(** X23.  [delete_end] of [menu_DLL.c] on a list of one node never gives
    the empty list.  Its loop body does not run, so [prev] keeps the value
    it was declared with: when that is [NULL] the assignment to
    [prev->next] dereferences [NULL]; and whenever the call returns, it
    returns the address of the node it has just freed. *)
Theorem dll_delete_end_only_node (h : gmap nat dnode) (c : list event)
  (a : nat) (v : Z) (junk : pointer) (fuel : nat) :
  h !! a = Some (DNode v NULL NULL) →
  DLL.delete_end (S fuel) NULL (Some a) (World h c) = Crash NullDeref ∧
  ∀ s w',
    DLL.delete_end (S fuel) junk (Some a) (World h c) = Done (s, w') →
    s = Some a ∧ heap w' !! a = None.
Proof.
  intros Ha. split.
  - unfold DLL.delete_end. run_mem. simpl DLL.end_loop. by run_mem.
  - intros s w'. unfold DLL.delete_end. run_mem. simpl DLL.end_loop.
    run_mem. destruct junk as [j|]; [|done].
    destruct (h !! j) as [n|] eqn:Hj; [|done]. run_step.
    destruct (decide (j = a)) as [->|Hne].
    + rewrite lookup_insert_eq. run_step. intros [= <- <-]. simpl.
      split; [done|]. apply lookup_delete_eq.
    + rewrite lookup_insert_ne by done. rewrite Ha. run_step.
      intros [= <- <-]. simpl. split; [done|]. apply lookup_delete_eq.
Qed.

Lemma dll_delete_end_only_node_witness :
  DLL.delete_end 1 NULL (Some 1)
    (World (<[1 := DNode 5 NULL NULL]> ∅) []) = Crash NullDeref ∧
  ∀ s w',
    DLL.delete_end 1 (Some 1) (Some 1)
      (World (<[1 := DNode 5 NULL NULL]> ∅) []) = Done (s, w') →
    s = Some 1 ∧ heap w' !! 1 = None.
Proof.
  apply (dll_delete_end_only_node (<[1 := DNode 5 NULL NULL]> ∅) [] 1 5
           (Some 1) 0).
  reflexivity.
Defined.



(** ** CDLL.c: the ring under insertion and deletion *)

(** Two results that differ only in the order of the writes to the heap. *)
Ltac same_heap :=
  f_equal; f_equal; f_equal; apply map_eq; intros ?;
  rewrite ?lookup_delete, ?lookup_insert;
  repeat (rewrite ?lookup_delete, ?lookup_insert; case_decide);
  congruence.

Section CDLLFacts.
Implicit Types (h : gmap nat dnode) (c : list event) (p q before : pointer)
  (cells mid rest : list (nat * Z)).

Lemma last_cons_snoc {A} (x : A) l y : last (x :: l ++ [y]) = Some y.
Proof. by rewrite app_comm_cons, last_snoc. Qed.

(** A ring of one node. *)
Lemma is_dring_one h start s vs :
  is_dring h start [(s, vs)] ↔
  start = Some s ∧ h !! s = Some (DNode vs (Some s) (Some s)).
Proof.
  unfold is_dring. split.
  - intros (_ & _ & H). apply dseg_cons in H as [-> (nx & Hs & H)].
    simpl in H. by subst nx.
  - intros [-> Hs]. split; [done|]. split; [apply NoDup_singleton|].
    apply dseg_cons. split; [done|]. by exists (Some s).
Qed.

(** A ring of two or more nodes, seen from its first and its last node. *)
Lemma is_dring_more h start s vs mid l vl :
  is_dring h start ((s, vs) :: mid ++ [(l, vl)]) ↔
  start = Some s ∧ NoDup (s :: addrs mid ++ [l]) ∧
  ∃ nx,
    h !! s = Some (DNode vs (Some l) nx) ∧
    dseg h (Some s) nx mid (Some l) ∧
    h !! l = Some (DNode vl (end_ptr (Some s) mid) (Some s)).
Proof.
  unfold is_dring. rewrite addrs_cons, addrs_app.
  change (addrs [(l, vl)]) with [l]. rewrite last_cons_snoc.
  split.
  - intros (_ & Hnd & H). apply dseg_cons in H as [-> (nx & Hs & H)].
    apply dseg_app in H as (m & Hmid & Hl).
    apply dseg_cons in Hl as [-> (nx' & Hl & Hend)]. simpl in Hend.
    subst nx'. split; [done|]. split; [done|]. by exists nx.
  - intros (-> & Hnd & nx & Hs & Hmid & Hl).
    split; [done|]. split; [done|].
    apply dseg_cons. split; [done|]. exists nx. split; [done|].
    apply dseg_app. exists (Some l). split; [done|].
    apply dseg_cons. split; [done|]. by exists (Some s).
Qed.

Lemma cdll_traverse_loop_spec rest h c before s ptr fuel :
  dseg h before ptr rest (Some s) → s ∉ addrs rest → length rest < fuel →
  CDLL.traverse_loop fuel (Some s) ptr (World h c)
  = Done (tt, World h (c ++ printed (values rest))).
Proof.
  revert c before ptr fuel.
  induction rest as [|[a v] rest IH]; intros c before ptr fuel Hl Hs Hf;
    (destruct fuel as [|fuel]; [simpl in Hf; lia|]).
  - simpl in Hl. subst ptr. simpl. run_step. by rewrite app_nil_r.
  - apply dseg_cons in Hl as [-> (nx & Hlk & Hl)].
    rewrite addrs_cons in Hs. apply not_elem_of_cons in Hs as [Hne Hs].
    simpl. rewrite (ptr_eqb_ne (Some a) (Some s)) by congruence. run_mem.
    rewrite (IH _ _ _ _ Hl Hs) by (simpl in Hf; lia).
    by rewrite <- app_assoc.
Qed.

(** [traverse] goes once round the ring. *)
Lemma cdll_traverse_spec cells h c start fuel :
  is_dring h start cells → length cells ≤ fuel →
  CDLL.traverse fuel start (World h c)
  = Done (tt, World h (c ++ Printf "CDLL contains ..." []
                         :: printed (values cells))).
Proof.
  intros (Hne & Hnd & Hl) Hf. destruct cells as [|[s vs] rest]; [done|].
  apply dseg_cons in Hl as [-> (nx & Hs & Hl)].
  rewrite addrs_cons in Hnd. apply NoDup_cons in Hnd as [Hs' _].
  unfold CDLL.traverse. run_mem.
  rewrite (cdll_traverse_loop_spec rest _ _ _ s nx fuel Hl Hs')
    by (simpl in Hf; lia).
  by rewrite <- !app_assoc.
Qed.

End CDLLFacts.

(** X25.  [insert_beg] of [CDLL.c] keeps a ring a ring: on a well-formed
    ring and a free block it returns the new node, and the result is the
    ring with the new cell first, linked both ways; the [traverse] that
    [main] runs next prints [item] and then the old payloads. *)
Theorem cdll_insert_beg_keeps_ring (h : gmap nat dnode) (c : list event)
  (start : pointer) (cells : list (nat * Z)) (a : nat) (item : Z)
  (fuel : nat) :
  is_dring h start cells →
  h !! a = None →
  S (length cells) ≤ fuel →
  ∃ h',
    (start <- CDLL.insert_beg (Some a) item start ;;
     CDLL.traverse fuel start ;;; ret start) (World h c)
    = Done (Some a,
            World h' (c ++ [Printf "enter item to be inserted" [];
                            Printf "CDLL contains ..." []]
                        ++ printed (item :: values cells))) ∧
    is_dring h' (Some a) ((a, item) :: cells).
Proof.
  intros Hring Ha Hf. pose proof Hring as (Hne & Hnd & Hseg).
  pose proof (dseg_fresh _ _ _ _ _ _ Hseg Ha) as Hfr.
  destruct cells as [|[s vs] rest]; [done|].
  assert (∃ h',
            CDLL.insert_beg (Some a) item start (World h c)
            = Done (Some a,
                    World h' (c ++ [Printf "enter item to be inserted" []])) ∧
            is_dring h' (Some a) ((a, item) :: (s, vs) :: rest))
    as (h' & Hrun & Hring').
  { destruct rest as [|[l vl] mid _] using rev_ind.
    - apply is_dring_one in Hring as [-> Hs].
      rewrite addrs_cons in Hfr. apply not_elem_of_cons in Hfr as [Has _].
      exists (<[s := DNode vs (Some a) (Some a)]>
                (<[a := DNode item (Some s) (Some s)]> h)).
      split; [unfold CDLL.insert_beg; run_mem; same_heap|].
      apply (is_dring_more _ _ a item [] s vs). split; [done|]. split.
      { simpl. apply NoDup_cons. split; [|apply NoDup_singleton].
        rewrite list_elem_of_singleton. done. }
      exists (Some s). split; [|split; [done|]].
      + rewrite lookup_insert_ne by done. apply lookup_insert_eq.
      + apply lookup_insert_eq.
    - apply is_dring_more in Hring as (-> & Hnd' & nx & Hs & Hmid & Hl).
      rewrite addrs_cons, addrs_app in Hfr.
      apply not_elem_of_cons in Hfr as [Has Hfr].
      apply not_elem_of_app in Hfr as [Hamid Hal].
      simpl in Hal. apply not_elem_of_cons in Hal as [Hal _].
      apply NoDup_cons in Hnd' as [Hs' Hnd'].
      apply not_elem_of_app in Hs' as [Hsmid Hsl].
      apply not_elem_of_cons in Hsl as [Hsl _].
      apply NoDup_app in Hnd' as (Hndmid & Hmidl & _).
      assert (Hlmid : l ∉ addrs mid).
      { intros Hin. by apply (Hmidl l), list_elem_of_here. }
      exists (<[s := DNode vs (Some a) nx]>
                (<[a := DNode item (Some l) (Some s)]>
                   (<[l := DNode vl (end_ptr (Some s) mid) (Some a)]> h))).
      split.
      + unfold CDLL.insert_beg. run_mem. same_heap.
      + rewrite (app_comm_cons mid [(l, vl)] (s, vs)).
        apply is_dring_more. split; [done|]. split.
        { rewrite addrs_cons. simpl. apply NoDup_cons. split.
          - rewrite elem_of_cons, elem_of_app, list_elem_of_singleton.
            intros [?|[?|?]]; done.
          - apply NoDup_cons. split.
            + rewrite elem_of_app, list_elem_of_singleton.
              intros [?|?]; done.
            + apply NoDup_app. by split; [|split; [|apply NoDup_singleton]]. }
        exists (Some s). split; [|split].
        * rewrite lookup_insert_ne by done. apply lookup_insert_eq.
        * apply dseg_cons. split; [done|]. exists nx.
          split; [apply lookup_insert_eq|].
          by repeat apply dseg_insert_fresh.
        * rewrite end_ptr_cons.
          rewrite !lookup_insert_ne by done. apply lookup_insert_eq. }
  exists h'. split; [|done].
  rewrite (bind_Done _ _ _ _ _ Hrun). unfold bind.
  rewrite (cdll_traverse_spec _ _ _ _ fuel Hring') by (simpl in *; lia).
  unfold ret. by rewrite <- !app_assoc.
Qed.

Directions for this task:
Would you please copy each line of the listing that contains the word "first"?

Response below:
(** A ring of two or more nodes, seen from its first and its last node. *)
    ring with the new cell first, linked both ways; the [traverse] that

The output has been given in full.